Task requirements
The answer must be every line of the records below that holds the word "jnat".

Given entries

___

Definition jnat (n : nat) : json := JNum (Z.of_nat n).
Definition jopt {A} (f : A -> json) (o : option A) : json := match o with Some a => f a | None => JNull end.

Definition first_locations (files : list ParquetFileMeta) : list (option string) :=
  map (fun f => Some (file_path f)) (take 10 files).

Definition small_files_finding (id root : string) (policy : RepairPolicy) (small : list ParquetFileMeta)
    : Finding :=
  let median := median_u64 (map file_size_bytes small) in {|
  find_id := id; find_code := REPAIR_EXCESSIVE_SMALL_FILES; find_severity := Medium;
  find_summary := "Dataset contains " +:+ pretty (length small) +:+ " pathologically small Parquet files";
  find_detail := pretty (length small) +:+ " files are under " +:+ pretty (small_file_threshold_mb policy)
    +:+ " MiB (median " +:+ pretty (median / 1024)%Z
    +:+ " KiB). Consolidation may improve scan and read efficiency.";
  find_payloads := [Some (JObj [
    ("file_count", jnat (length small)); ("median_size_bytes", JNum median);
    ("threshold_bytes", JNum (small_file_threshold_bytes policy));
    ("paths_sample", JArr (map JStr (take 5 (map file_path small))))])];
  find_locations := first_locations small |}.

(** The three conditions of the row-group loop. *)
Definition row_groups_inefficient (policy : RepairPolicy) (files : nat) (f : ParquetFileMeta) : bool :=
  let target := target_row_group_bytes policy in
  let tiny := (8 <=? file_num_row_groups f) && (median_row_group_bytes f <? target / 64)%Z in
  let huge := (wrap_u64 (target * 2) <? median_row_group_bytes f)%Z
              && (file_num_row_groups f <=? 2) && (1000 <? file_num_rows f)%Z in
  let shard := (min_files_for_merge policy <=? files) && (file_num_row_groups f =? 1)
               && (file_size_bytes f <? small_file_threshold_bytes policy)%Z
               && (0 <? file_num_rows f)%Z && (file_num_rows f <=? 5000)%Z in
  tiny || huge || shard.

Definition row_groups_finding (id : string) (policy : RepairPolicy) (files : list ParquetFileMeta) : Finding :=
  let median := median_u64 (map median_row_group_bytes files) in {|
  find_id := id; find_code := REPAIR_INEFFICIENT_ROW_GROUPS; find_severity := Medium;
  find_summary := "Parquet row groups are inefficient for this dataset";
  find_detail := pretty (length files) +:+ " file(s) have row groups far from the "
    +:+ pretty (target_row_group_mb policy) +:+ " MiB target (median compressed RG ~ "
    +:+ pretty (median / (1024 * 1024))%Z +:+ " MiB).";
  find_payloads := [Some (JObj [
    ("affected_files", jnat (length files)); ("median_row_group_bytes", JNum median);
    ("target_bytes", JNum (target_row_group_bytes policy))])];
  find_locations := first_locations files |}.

___

Solution for this exercise
Definition jnat (n : nat) : json := JNum (Z.of_nat n).
    ("file_count", jnat (length small)); ("median_size_bytes", JNum median);
    ("affected_files", jnat (length files)); ("median_row_group_bytes", JNum median);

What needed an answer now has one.